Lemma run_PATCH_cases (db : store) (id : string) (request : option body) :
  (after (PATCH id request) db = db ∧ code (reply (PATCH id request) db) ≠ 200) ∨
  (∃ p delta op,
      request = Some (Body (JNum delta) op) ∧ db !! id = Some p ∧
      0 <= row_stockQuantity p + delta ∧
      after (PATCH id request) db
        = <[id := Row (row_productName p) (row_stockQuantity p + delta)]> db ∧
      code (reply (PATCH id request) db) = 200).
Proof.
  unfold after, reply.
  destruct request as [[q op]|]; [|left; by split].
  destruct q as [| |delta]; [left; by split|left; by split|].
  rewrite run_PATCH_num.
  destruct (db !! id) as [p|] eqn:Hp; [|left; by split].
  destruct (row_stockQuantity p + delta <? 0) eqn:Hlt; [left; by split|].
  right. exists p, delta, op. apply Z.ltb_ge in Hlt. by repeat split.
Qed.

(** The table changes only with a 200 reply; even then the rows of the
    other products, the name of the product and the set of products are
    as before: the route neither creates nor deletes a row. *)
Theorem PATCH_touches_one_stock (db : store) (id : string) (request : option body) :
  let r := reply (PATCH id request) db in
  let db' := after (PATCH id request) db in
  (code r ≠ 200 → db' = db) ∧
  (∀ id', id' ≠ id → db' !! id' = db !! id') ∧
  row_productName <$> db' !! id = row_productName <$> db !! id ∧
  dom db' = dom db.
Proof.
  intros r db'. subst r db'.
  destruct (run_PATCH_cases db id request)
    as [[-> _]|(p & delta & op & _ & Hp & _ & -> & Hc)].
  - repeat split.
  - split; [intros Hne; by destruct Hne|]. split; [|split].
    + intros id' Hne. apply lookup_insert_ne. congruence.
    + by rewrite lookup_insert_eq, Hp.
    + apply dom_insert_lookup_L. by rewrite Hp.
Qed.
━━━━━━━━━━━━━━━━
Go to the line in the material above that contains "Theorem PATCH_touches_one_stock (db" and copy exactly from there through the line that contains "dom db' = dom db.", stopping after it.

Theorem PATCH_touches_one_stock (db : store) (id : string) (request : option body) :
  let r := reply (PATCH id request) db in
  let db' := after (PATCH id request) db in
  (code r ≠ 200 → db' = db) ∧
  (∀ id', id' ≠ id → db' !! id' = db !! id') ∧
  row_productName <$> db' !! id = row_productName <$> db !! id ∧
  dom db' = dom db.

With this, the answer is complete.